____ MATERIAL SUPPLIED
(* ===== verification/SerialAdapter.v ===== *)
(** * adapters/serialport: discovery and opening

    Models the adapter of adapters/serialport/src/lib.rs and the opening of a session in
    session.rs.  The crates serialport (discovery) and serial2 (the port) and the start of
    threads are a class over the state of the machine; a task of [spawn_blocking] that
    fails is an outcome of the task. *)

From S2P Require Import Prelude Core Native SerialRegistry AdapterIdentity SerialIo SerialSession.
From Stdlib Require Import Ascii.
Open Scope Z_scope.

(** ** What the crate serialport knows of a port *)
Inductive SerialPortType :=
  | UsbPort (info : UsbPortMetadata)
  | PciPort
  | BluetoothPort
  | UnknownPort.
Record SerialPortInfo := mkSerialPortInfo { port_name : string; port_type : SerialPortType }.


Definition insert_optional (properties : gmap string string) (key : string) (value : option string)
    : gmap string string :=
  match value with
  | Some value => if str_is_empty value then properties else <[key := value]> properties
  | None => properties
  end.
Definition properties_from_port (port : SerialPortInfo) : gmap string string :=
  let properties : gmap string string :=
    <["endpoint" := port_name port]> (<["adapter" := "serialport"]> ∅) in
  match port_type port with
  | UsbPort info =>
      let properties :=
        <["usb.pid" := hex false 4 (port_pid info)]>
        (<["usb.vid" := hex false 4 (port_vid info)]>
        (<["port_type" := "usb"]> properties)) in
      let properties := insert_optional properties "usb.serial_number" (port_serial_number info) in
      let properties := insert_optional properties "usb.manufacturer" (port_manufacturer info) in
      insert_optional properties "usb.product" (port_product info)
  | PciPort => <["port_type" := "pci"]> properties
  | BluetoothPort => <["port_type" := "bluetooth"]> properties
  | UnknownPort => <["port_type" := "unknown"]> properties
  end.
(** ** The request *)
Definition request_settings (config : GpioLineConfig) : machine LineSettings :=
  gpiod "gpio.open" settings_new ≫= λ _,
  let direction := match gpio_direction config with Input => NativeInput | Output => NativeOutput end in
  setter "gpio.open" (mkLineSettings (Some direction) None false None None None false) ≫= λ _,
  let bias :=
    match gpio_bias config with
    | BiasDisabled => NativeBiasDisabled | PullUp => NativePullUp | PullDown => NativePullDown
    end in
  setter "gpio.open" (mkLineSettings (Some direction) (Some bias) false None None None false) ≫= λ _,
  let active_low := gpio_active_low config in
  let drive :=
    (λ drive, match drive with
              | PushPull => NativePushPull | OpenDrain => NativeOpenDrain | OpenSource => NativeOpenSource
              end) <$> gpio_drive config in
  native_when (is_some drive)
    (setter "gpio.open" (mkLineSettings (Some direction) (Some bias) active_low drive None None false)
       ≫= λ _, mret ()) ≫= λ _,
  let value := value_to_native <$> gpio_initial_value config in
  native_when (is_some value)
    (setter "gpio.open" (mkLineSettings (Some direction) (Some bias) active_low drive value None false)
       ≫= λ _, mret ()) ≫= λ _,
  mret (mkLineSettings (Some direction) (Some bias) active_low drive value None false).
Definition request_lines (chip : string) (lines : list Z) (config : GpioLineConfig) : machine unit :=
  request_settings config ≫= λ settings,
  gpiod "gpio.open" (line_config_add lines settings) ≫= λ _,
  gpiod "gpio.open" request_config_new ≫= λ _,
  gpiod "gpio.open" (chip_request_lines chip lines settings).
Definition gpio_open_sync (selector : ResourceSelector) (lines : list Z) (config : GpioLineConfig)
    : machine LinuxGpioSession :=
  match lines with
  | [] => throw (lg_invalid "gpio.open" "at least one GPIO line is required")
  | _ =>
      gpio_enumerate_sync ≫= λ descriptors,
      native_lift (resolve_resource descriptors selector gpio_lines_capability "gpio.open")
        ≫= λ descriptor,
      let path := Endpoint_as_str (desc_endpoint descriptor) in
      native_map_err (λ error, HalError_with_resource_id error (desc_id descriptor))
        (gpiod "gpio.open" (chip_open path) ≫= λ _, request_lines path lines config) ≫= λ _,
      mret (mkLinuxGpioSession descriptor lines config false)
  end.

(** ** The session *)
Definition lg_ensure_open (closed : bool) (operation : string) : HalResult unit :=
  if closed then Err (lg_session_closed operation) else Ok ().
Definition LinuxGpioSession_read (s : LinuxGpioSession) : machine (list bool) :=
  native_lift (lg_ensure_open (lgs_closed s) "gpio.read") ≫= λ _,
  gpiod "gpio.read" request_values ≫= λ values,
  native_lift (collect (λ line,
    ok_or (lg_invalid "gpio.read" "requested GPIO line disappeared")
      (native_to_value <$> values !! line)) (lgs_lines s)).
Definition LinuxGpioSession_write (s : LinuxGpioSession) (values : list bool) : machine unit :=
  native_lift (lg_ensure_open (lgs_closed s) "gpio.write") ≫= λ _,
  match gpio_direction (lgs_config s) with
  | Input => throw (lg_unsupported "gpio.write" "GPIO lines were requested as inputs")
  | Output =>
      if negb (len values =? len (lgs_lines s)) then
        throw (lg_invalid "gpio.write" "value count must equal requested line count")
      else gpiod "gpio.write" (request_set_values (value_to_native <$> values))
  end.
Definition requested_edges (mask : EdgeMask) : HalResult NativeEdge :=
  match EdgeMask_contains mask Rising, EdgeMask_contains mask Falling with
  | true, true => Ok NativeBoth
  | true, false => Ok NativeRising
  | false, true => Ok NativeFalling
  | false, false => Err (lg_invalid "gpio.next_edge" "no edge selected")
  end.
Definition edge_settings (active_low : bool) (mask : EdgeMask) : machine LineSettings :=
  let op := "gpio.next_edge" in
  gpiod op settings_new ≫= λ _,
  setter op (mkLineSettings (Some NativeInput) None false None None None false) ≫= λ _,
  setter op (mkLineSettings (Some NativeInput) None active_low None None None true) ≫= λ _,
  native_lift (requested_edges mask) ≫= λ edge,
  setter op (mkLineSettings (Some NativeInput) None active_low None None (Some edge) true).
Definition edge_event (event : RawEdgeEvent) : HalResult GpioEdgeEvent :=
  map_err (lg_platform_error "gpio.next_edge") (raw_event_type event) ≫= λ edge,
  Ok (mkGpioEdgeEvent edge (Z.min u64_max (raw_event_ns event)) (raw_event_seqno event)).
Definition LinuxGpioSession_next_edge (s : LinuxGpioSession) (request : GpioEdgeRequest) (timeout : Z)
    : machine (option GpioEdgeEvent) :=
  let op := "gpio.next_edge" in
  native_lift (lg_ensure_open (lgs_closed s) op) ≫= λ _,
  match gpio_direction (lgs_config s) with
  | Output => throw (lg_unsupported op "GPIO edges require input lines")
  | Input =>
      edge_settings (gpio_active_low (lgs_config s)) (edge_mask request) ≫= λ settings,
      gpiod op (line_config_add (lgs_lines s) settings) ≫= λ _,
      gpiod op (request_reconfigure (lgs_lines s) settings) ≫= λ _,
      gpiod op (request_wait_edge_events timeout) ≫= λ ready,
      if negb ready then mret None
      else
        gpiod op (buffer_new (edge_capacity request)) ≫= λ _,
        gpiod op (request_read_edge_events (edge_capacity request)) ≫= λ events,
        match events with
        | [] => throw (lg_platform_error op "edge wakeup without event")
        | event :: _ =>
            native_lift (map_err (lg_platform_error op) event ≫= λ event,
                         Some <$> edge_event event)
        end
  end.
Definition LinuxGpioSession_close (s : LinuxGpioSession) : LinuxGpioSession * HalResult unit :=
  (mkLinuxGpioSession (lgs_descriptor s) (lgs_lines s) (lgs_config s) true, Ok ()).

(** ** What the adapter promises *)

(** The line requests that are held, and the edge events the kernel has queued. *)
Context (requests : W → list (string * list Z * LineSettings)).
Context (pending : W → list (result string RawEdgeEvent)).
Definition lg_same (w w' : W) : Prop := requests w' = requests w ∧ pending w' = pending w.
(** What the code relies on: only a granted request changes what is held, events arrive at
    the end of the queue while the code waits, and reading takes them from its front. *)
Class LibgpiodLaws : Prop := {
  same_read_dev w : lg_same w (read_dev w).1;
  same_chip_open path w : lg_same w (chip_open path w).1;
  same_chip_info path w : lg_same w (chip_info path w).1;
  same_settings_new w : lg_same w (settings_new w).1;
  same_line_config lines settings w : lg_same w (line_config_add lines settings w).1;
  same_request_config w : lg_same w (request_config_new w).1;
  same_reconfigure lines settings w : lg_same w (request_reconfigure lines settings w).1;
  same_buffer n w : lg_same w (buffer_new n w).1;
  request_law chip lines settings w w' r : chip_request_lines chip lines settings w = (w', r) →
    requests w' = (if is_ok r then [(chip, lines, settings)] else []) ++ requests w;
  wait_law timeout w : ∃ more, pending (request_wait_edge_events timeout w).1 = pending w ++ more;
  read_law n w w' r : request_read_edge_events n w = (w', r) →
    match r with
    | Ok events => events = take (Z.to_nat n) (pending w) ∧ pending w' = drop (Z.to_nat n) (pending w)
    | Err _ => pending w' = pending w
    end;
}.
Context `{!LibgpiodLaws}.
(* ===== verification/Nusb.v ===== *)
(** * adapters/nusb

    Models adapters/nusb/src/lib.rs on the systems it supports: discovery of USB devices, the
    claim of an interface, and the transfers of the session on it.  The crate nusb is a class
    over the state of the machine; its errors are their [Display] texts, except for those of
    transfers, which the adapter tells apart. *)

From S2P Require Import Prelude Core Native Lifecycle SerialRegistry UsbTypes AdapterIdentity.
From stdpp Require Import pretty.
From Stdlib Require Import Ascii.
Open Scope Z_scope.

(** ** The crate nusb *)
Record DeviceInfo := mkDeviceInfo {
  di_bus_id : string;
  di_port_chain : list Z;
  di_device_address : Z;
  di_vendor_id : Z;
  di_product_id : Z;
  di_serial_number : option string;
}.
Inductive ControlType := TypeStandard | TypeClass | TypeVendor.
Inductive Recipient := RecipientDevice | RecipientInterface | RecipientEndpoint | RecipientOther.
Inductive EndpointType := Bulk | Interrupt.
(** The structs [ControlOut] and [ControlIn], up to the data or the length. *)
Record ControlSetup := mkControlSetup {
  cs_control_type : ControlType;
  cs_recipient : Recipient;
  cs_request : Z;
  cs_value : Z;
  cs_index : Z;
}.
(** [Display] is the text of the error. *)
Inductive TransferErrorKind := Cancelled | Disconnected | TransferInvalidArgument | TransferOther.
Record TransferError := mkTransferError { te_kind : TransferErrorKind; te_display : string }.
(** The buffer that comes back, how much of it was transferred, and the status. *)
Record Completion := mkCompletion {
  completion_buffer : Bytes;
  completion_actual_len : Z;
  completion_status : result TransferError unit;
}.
________
* [PROBLEM TO WORK ON]
Reproduce the lines above, beginning at the line with "Context (requests : W" and stopping after the line with "Definition lg_same (w", exactly as they are.

* [EXERCISE OUTPUT]
Context (requests : W → list (string * list Z * LineSettings)).
Context (pending : W → list (result string RawEdgeEvent)).
Definition lg_same (w w' : W) : Prop := requests w' = requests w ∧ pending w' = pending w.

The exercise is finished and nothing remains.